(* ===== verification/SetupJoiner.v ===== *)
(** * SetupJoiner: waiting, joining and verifying

    The steps of a client that waits for its Welcome, and the verification
    of the members in every role, on the invariant of SetupInv.v. *)

From S2P Require Import Prelude Bytes Utf8 Crypto Mls AuthService Identity Credentials DeliveryService DeliveryFacts DsClient MlsGroups MlsFacts GroupSetup SetupCalls SetupInv SetupSteps SetupCreator.

Section JoinerSteps.
Context {L : MlsLib} {TY : DsTypes KeyPackage Msg} {W : DsWire KeyPackage Msg}.
Context {ML : MlsLaws} {WL : DsWireLaws}.
Context (URL : Base64) {URLL : @Base64Laws URL} {B64 : Base64} {B64L : @Base64Laws B64} {UP : UrlPath} {UPL : UrlPathLaws}.
Context (iter : gmap bytes (ClientInfo KeyPackage Msg) -> list (bytes * ClientInfo KeyPackage Msg)).
Hypothesis Hiter : forall m, iter m ≡ₚ map_to_list m.
Context (cfgs : gmap bytes Config) (cr : bytes) (K : bytes -> ClientKeys).
Hypothesis HV : valid_setup cfgs cr K.

Abbreviation ids := (ids cfgs).
Abbreviation peers := (peers cfgs cr).
Abbreviation pk := (pk K).
Abbreviation me := (me K).
Abbreviation kp1 := (kp1 K).
Abbreviation kp2 := (kp2 K).
Abbreviation h1 := (h1 K).
Abbreviation h2 := (h2 K).
Abbreviation inv := (inv cfgs cr K).
Abbreviation cphase := (cphase cr).
Abbreviation ds_entry := (ds_entry cr K).
Abbreviation ds_record := (ds_record cr K).
Abbreviation phase_ok := (phase_ok cfgs cr K).
Abbreviation step := (sys_step URL iter).

Abbreviation rank := (rank cfgs cr).
Abbreviation advances := (advances URL iter cfgs cr K).

(** ** Waiting *)

(** The client's own key package is the one found. *)
Lemma keys_for_welcome_ok (storage : gmap bytes Bundle) hs a h b :
  storage !! h = Some b -> h ∈ hs -> a ∉ hs -> (forall x y, storage !! x = Some y -> x = a \/ x = h) ->
  keys_for_welcome storage hs = Some (b, delete h storage).
Proof.
  intros Hb Hin Hnot Hall. induction hs as [|x hs IH]; [by apply elem_of_nil in Hin|]. cbn.
  apply not_elem_of_cons in Hnot as [Hne Hnot]. destruct (storage !! x) as [y|] eqn:Hx.
  - destruct (Hall x y Hx) as [->| ->]; [done|]. by simplify_eq.
  - apply IH; [|done]. apply elem_of_cons in Hin as [->|Hin]; [congruence|done].
Qed.

Lemma join_ok w e id p hs :
  static_ok cfgs K id p -> registered K id p -> id ∈ peers -> welcome_secrets w = Some hs -> hs ≡ₚ h2 <$> peers ->
  (exists o, open_welcome (k_b2 (K id)) w = Some (e, o) /\ holds e o (me id)) ->
  exists g m, join_from_welcome (member p) w hs = (Ok g, m) /\ in_group K e id g /\
    signer m = k_signer (K id) /\ credential_with_key m = me id.
Proof.
  intros (Hc & Hs & Hm) (_ & Hb & Hall) Hid Hsec Hhs (o & Ho & Hh).
  assert (id ∈ ids) as Hids by (apply elem_of_peers in Hid as [_ Hid]; by apply elem_of_ids).
  exists (mkGroup Operational e o). eexists. unfold join_from_welcome.
  rewrite (keys_for_welcome_ok _ hs (h1 id) (h2 id) (k_b2 (K id)) Hb); [rewrite Ho| | |exact Hall].
  - split; [reflexivity|]. by split_and!.
  - rewrite Hhs. by apply list_elem_of_fmap_2.
  - rewrite Hhs. intros (j & Heq & Hj)%list_elem_of_fmap.
    assert (j ∈ ids) as Hjs by (apply elem_of_peers in Hj as [_ Hj]; by apply elem_of_ids).
    by apply (hashes_distinct cfgs cr K HV id j).
Qed.

(** What the delivery service keeps for a waiting client. *)
Lemma waiting_record w e s id p :
  inv w e s -> procs s !! id = Some p -> phase p = Waiting ->
  clients (ds_data (world s)) !! id = Some (ds_record w (cphase s) id Waiting (coins_token (coins (cfg p)))).
Proof.
  intros Hinv Hp Hph. rewrite (inv_ds _ _ _ _ _ _ Hinv), Hp. cbn. unfold SetupInv.ds_entry. by rewrite Hph.
Qed.

(** A poll before the Welcome changes nothing. *)
Lemma step_waiting_early w e s id p :
  inv w e s -> procs s !! id = Some p -> phase p = Waiting -> welcomed (cphase s) = false -> step s id = s.
Proof.
  intros Hinv Hp Hph Hw. destruct (inv_config cfgs cr K HV _ _ _ _ _ Hinv Hp) as (_ & Hok & Hc & _).
  unfold SetupInv.phase_ok in Hok. rewrite Hph in Hok. destruct Hok as (_ & Hds & _).
  destruct (identity_ok cfgs cr K HV id) as (Hbok & _); [eauto|].
  pose proof (waiting_record w e s id p Hinv Hp Hph) as Hrec.
  pose proof (recv_queue (URL := URL) _ id _ [] (inv_ds_ok _ _ _ _ _ _ Hinv) Hbok Hrec) as Hrecv.
  unfold SetupInv.ds_record in Hrecv, Hrec. rewrite Hw, !andb_false_r in Hrecv, Hrec.
  cbn [auth_token welcome_queue msgs ci_id key_packages reserved_key_pkg_hash andb negb app] in Hrecv, Hrec.
  apply (step_same _ _ s id p Hp). unfold client_step, step_wait. rewrite Hph, Hds.
  rewrite Hrecv by (done || apply (vs_empty _ _ _ HV)). cbn. rewrite insert_id by exact Hrec.
  by destruct s as [ps [a [cs gs cp gp]]].
Qed.

Lemma welcomed_fetched ph id : welcomed ph = true -> fetched ph id = true.
Proof. by destruct ph. Qed.

Lemma step_waiting_join w e s id p :
  inv w e s -> procs s !! id = Some p -> phase p = Waiting -> welcomed (cphase s) = true -> advances s id p.
Proof.
  intros Hinv Hp Hph Hw. destruct (inv_config cfgs cr K HV _ _ _ _ _ Hinv Hp) as (Hst & Hok & Hc & _).
  unfold SetupInv.phase_ok in Hok. rewrite Hph in Hok. destruct Hok as (Hne & Hreg). pose proof Hreg as (Hds & _).
  destruct (identity_ok cfgs cr K HV id) as (Hbok & _); [eauto|].
  assert (id ∈ peers) as Hid by (apply elem_of_peers; eauto).
  destruct (inv_made _ _ _ _ _ _ Hinv Hw) as (Hmem & Hser & hs & Hsec & Hhs & Hopen).
  destruct (join_ok w e id p hs Hst Hreg Hid Hsec Hhs (Hopen id Hid)) as (g & m & Hjoin & Hg & Hms & Hmc).
  pose proof (waiting_record w e s id p Hinv Hp Hph) as Hrec.
  pose proof (recv_queue (URL := URL) _ id _ [w] (inv_ds_ok _ _ _ _ _ _ Hinv) Hbok Hrec) as Hrecv.
  unfold SetupInv.ds_record in Hrecv. rewrite Hw, (welcomed_fetched _ _ Hw), bool_decide_eq_true_2 in Hrecv by done.
  cbn [auth_token welcome_queue msgs ci_id key_packages reserved_key_pkg_hash andb negb app] in Hrecv.
  eapply (advances_intro _ _ _ _ _ w e s id p); [done| | |].
  - unfold client_step, step_wait. rewrite Hph, Hds, Hrecv by done. cbn. rewrite Hsec, Hjoin. reflexivity.
  - eapply inv_update_peer; try done; cbn; try apply Hinv.
    + intros i. destruct (decide (i = id)) as [->|]; [|done]. rewrite (inv_as _ _ _ _ _ _ Hinv), Hp. cbn.
      unfold as_entry. by rewrite Hph.
    + intros i. destruct (decide (i = id)) as [->|Hi]; [|by rewrite lookup_insert_ne].
      rewrite lookup_insert_eq. unfold SetupInv.ds_entry, SetupInv.ds_record. cbn.
      by rewrite Hw, (welcomed_fetched _ _ Hw), bool_decide_eq_true_2 by done.
  - cbn. rewrite Hph. destruct Hg as (_ & Hge & _). cbn in Hge |- *. unfold members. rewrite Hge.
    rewrite (Permutation_length Hmem), (Permutation_length (ids_perm cfgs cr K HV)), length_fmap. cbn. lia.
Qed.

(** ** Verifying *)

Lemma inv_update_verified w e s id p ph :
  inv w e s -> procs s !! id = Some p -> welcomed (phase p) = true -> welcomed ph = true ->
  phase_ok e true id (set_phase p ph) -> inv w e (mkSys (<[id := set_phase p ph]> (procs s)) (world s)).
Proof.
  intros Hinv Hp Hw Hw' Hok. destruct (inv_proc _ _ _ _ _ _ Hinv id p Hp) as [Hst Hokp].
  assert (welcomed (cphase s) = true) as Hcw.
  { unfold SetupInv.phase_ok in Hokp. destruct (phase p); try done; naive_solver. }
  assert (forall cph, welcomed cph = true -> forall i q, ds_entry w cph i q = ds_entry w (cphase s) i q) as Hent.
  { intros cph Hx i q. unfold SetupInv.ds_entry, SetupInv.ds_record.
    by rewrite Hx, Hcw, !welcomed_fetched. }
  assert (welcomed (cphase (mkSys (<[id := set_phase p ph]> (procs s)) (world s))) = true) as Hcw'.
  { rewrite cphase_insert. by destruct (decide (id = cr)). }
  eapply inv_update; try done; try apply Hinv; rewrite ?Hcw'; try done.
  - apply (as_entry_same cfgs cr K w e s id p ph Hinv Hp); [by intros Hx; rewrite Hx in Hw|by intros ->].
  - intros i. rewrite (inv_ds _ _ _ _ _ _ Hinv). cbn. destruct (decide (i = id)) as [->|Hne].
    + rewrite lookup_insert_eq, Hp. cbn. rewrite (Hent _ Hcw'). unfold SetupInv.ds_entry, SetupInv.ds_record. cbn.
      by destruct (phase p), ph.
    + rewrite lookup_insert_ne by done. destruct (procs s !! i) as [q|]; [|done]. cbn. by rewrite (Hent _ Hcw').
  - intros _ i q. cbn. rewrite lookup_insert_Some. intros [[<- <-]|[_ Hq]]; [by destruct ph|].
    eapply (inv_known _ _ _ _ _ _ Hinv); [|done]. by destruct (cphase s).
  - intros _. by apply (inv_made _ _ _ _ _ _ Hinv).
Qed.

Lemma verify_member w e s id m :
  inv w e s -> welcomed (cphase s) = true -> m ∈ ep_members e ->
  verify_group_members (as_data (world s)) [m] id = Ret tt.
Proof.
  intros Hinv Hw Hm. destruct (inv_made _ _ _ _ _ _ Hinv Hw) as (Hmem & _). rewrite Hmem in Hm.
  apply list_elem_of_fmap in Hm as (i & -> & Hi).
  assert (is_Some (cfgs !! i)) as Hci.
  { apply elem_of_cons in Hi as [->|Hi]; [|by apply elem_of_peers in Hi as [_ Hi]].
    destruct (creator_config cfgs cr K HV) as (c & Hc & _). eauto. }
  destruct (identity_ok cfgs cr K HV i Hci) as (_ & Hl & Hr & Hs).
  assert (decoded (me i) = i) as Hdec by exact Hl.
  apply verify_one; [apply Hinv|by rewrite Hdec|by rewrite Hdec|]. rewrite Hdec. right.
  destruct (proj2 (inv_dom _ _ _ _ _ _ Hinv i) Hci) as [q Hq].
  assert (ds_known (phase q) = true) as Hk. { eapply (inv_known _ _ _ _ _ _ Hinv); [by destruct (cphase s)|done]. }
  destruct Hci as [ci Hci]. split; [|by apply (keys_ok cfgs cr K HV i ci Hci)].
  rewrite (inv_as _ _ _ _ _ _ Hinv), Hq. cbn. unfold as_entry. by destruct (phase q).
Qed.

Lemma step_verifying w e s id p rest g :
  inv w e s -> procs s !! id = Some p -> phase p = Verifying rest g -> advances s id p.
Proof.
  intros Hinv Hp Hph. destruct (inv_config cfgs cr K HV _ _ _ _ _ Hinv Hp) as (_ & Hok & _ & Hid).
  unfold SetupInv.phase_ok in Hok. rewrite Hph in Hok. destruct Hok as (Hw & Hg & Hsub).
  destruct rest as [|m rest].
  - eapply (advances_intro _ _ _ _ _ w e s id p (set_phase p (Ready g))); [done| | |cbn; rewrite Hph; cbn; lia].
    + unfold client_step. by rewrite Hph.
    + eapply inv_update_verified; try done; by rewrite Hph.
  - eapply (advances_intro _ _ _ _ _ w e s id p (set_phase p (Verifying rest g)));
      [done| | |cbn; rewrite Hph; cbn; lia].
    + unfold client_step, step_verify. rewrite Hph. rewrite (verify_member w e s _ m Hinv Hw); [done|].
      destruct Hg as (_ & Hge & _). cbn in Hge. rewrite <- Hge. apply Hsub. by left.
    + eapply inv_update_verified; try done; [by rewrite Hph|]. split_and!; try done. set_solver.
Qed.

End JoinerSteps.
··········
**YOUR INSTRUCTIONS:**
From the records above, print exactly the lines that run from the line with "-> welcomed ph = true ->" to the line with "SetupInv.phase_ok in Hokp.", inclusive.

**RESPONSE TO THE EXERCISE:**
  inv w e s -> procs s !! id = Some p -> welcomed (phase p) = true -> welcomed ph = true ->
  phase_ok e true id (set_phase p ph) -> inv w e (mkSys (<[id := set_phase p ph]> (procs s)) (world s)).
Proof.
  intros Hinv Hp Hw Hw' Hok. destruct (inv_proc _ _ _ _ _ _ Hinv id p Hp) as [Hst Hokp].
  assert (welcomed (cphase s) = true) as Hcw.
  { unfold SetupInv.phase_ok in Hokp. destruct (phase p); try done; naive_solver. }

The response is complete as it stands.